Alice left my house at 1:00 pm one Sunday. My host mother later asked me why she didn’t stay to eat with us at noon. Lunch is served on weekends at 3:30. Apparently whenever lunch is served is noon.

My host father got a promotion and a new car. The first day we drove the new car to work/school, the chauffer got us in a traffic accident. This has been my second traffic accident in a month.

Khadijatou picked her nose and then asked me if I wanted her to stick the booger on my forehead. No thank you.

Marie Sophie asked to borrow my phone. After she returned it, I tried to call a friend and was informed I had no credits. There had been 1,000 CFA of credits on there before. Marie Sophie used my phone to make seven calls.

The power was out on Saturday from 9:30 am to 11:00 pm except for half-an-hour of power from 8:45-9:15 pm. On Sunday, the power was out from 8:30 am to 5:45 pm, with forty-five minutes of power from 11:00-11:45 am. This is getting ridiculous.

There’s a shack down the road from WARC where a man makes delicious egg sandwiches with tomatoes and onions. I sitting in there the other day with nine Senegalese men, all of us waiting for our sandwiches, when one of them told me in Wolof that the egg sandwich man would make a good husband. I laughed it off, but as I was walking back to WARC, I realized that as my husband, he would make me superb egg sandwiches every morning. The offer just got a bit more tempting.

Marie Sophie’s thirty-year-old English teacher came over to the house and chatted me up for forty-five minutes. He asked for my number five times, so at the end I had him give me his. He wants me to call him to make plans to go out next weekend. What do I do?

While the English teacher and I were talking, the fact that I’ve never had a boyfriend came up. He told me he didn’t know it was possible for someone in college to have never dated. The point of college isn’t to study, he told me. The point of college is to date.

I asked the English teacher if it was possible for men and women in Senegal to be close friends without dating.

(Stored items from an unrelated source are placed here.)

Section Language.
Context {nocase : bool}.
Local Abbreviation glob := (glob nocase).

Lemma glob_star_iff ts str :
  glob (Star :: ts) str <-> exists k, k `suffix_of` str /\ glob ts k.
Proof.
  split.
  - inversion 1 as [|? ? ? ? Hm|? str1 str2 Hg]; subst; [done|]. exists str2. split; [by exists str1|done].
  - intros (k & [pre ->] & Hk). by constructor.
Qed.

Lemma glob_one_iff t ts chr str :
  t <> Star -> glob (t :: ts) (chr :: str) <-> tok_match nocase t chr = true /\ glob ts str.
Proof.
  intros Ht. split; [by inversion 1; subst|]. intros []. by constructor.
Qed.

Lemma glob_one_empty t ts : t <> Star -> ~ glob (t :: ts) [].
Proof. intros Ht. by inversion 1; subst. Qed.

Lemma glob_star_star ts str : glob (Star :: Star :: ts) str <-> glob (Star :: ts) str.
Proof.
  rewrite glob_star_iff. setoid_rewrite glob_star_iff. split.
  - intros (k & Hk & k' & Hk' & Hg). exists k'. split; [by etrans|done].
  - intros (k & Hk & Hg). exists k. split; [done|]. by exists k.
Qed.

Lemma glob_strip l str : glob (Star :: parse l) str <-> glob (Star :: parse (strip l)) str.
Proof.
  induction l as [|c l IH]; simpl; [done|].
  destruct (Z.eqb_spec c STAR) as [->|]; [|done]. by rewrite parse_star, glob_star_star.
Qed.

Lemma glob_stars l str : strip l = [] -> glob (Star :: parse l) str.
Proof.
  intros Hl. apply glob_strip. rewrite Hl, <-(app_nil_r str). constructor. constructor.
Qed.

Lemma glob_nullable l : glob (parse l) [] <-> strip l = [].
Proof.
  destruct l as [|c l]; [split; [done|constructor]|]. simpl.
  destruct (Z.eqb_spec c STAR) as [->|Hc].
  - rewrite parse_star. split; [|apply glob_stars]. rewrite glob_strip, glob_star_iff.
    intros (k & Hk%suffix_nil_inv & Hg). subst k. destruct (strip l) as [|d l1] eqn:Hs; [done|].
    destruct (parse_strip _ _ _ Hs) as (t & Ht & Hp). rewrite Hs in Hp. rewrite Hp in Hg.
    by apply glob_one_empty in Hg.
  - rewrite parse_cons by done. split; [|done].
    intros Hg. by apply glob_one_empty in Hg; [|apply parse_one_not_star].
Qed.

Lemma glob_app_star ts str more :
  list.last ts = Some Star -> glob ts str -> glob ts (str ++ more).
Proof.
  intros Hl Hg. induction Hg as [|t ts chr str Ht Hg IH|ts str1 str2 Hg IH]; [done|..].
  - destruct ts as [|t' ts]; [simpl in Hl; simplify_eq/=|]. constructor; [done|]. by apply IH.
  - rewrite <-app_assoc. destruct ts as [|t' ts].
    + inversion Hg; subst. rewrite app_nil_l, <-(app_nil_r (str1 ++ more)). constructor. constructor.
    + constructor. by apply IH.
Qed.

End Language.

He said yes. He had a close friend he had seen naked, but they had never dated. They had even slept in the same bed, but never been romantically involved. I’m curious about the context in which these events occurred.

Over a month ago now, I was walking home from WARC with a bunch of people when they starting spazing about a man we passed. I assumed he was a roadside urinator who didn’t have the decency to turn around and face away from the highway. Found out recently he was actually a roadside masturbator.

Mentioned the roadside masturbator to my friend Abbey. She asked if he was the one who stands next to the school across from the church. Maybe Dakar has two roadside masturbators.

The professor’s strike at UCAD (sort of) ended last week. My translation class met for the first time since mid-February. The professor gave us a midterm.

My African Lit class, normally twice a week, will meet only three times during the month of March because my professor has business trips to the US, France, and Germany, and then we have Spring Break.

Meanwhile, my Islam professor has decided to schedule make-up classes for all the sessions he’s randomly missed. What?

Our African Lit professor brought us presents when he returned from the US: five jars of peanut butter. His first morning back, he had the WARC office buy us baguettes so we could make peanut butter sandwiches. We finished the peanut butter by noon.

My African Cinema professor was explaining that the grandchildren of Frenchmen who settled in Senegal have darker skin than first-generation French expats because their grandparents’ acquired tans have been passed down genetically. That sounds suspiciously like Lamarckian inheritance. Has that come back in fashion?

Fun Wolof phrase of the day: Kan moo wax, “Waaw mën nanu”? Obama moo ko wax. Who said, “Yes we can”? Obama said it. 

1 comment:

  1. Congratulations Megan on your job for this summer! That sounds amazing!!!!! also I miss you. also I have so much to tell you. <3 R.T.C.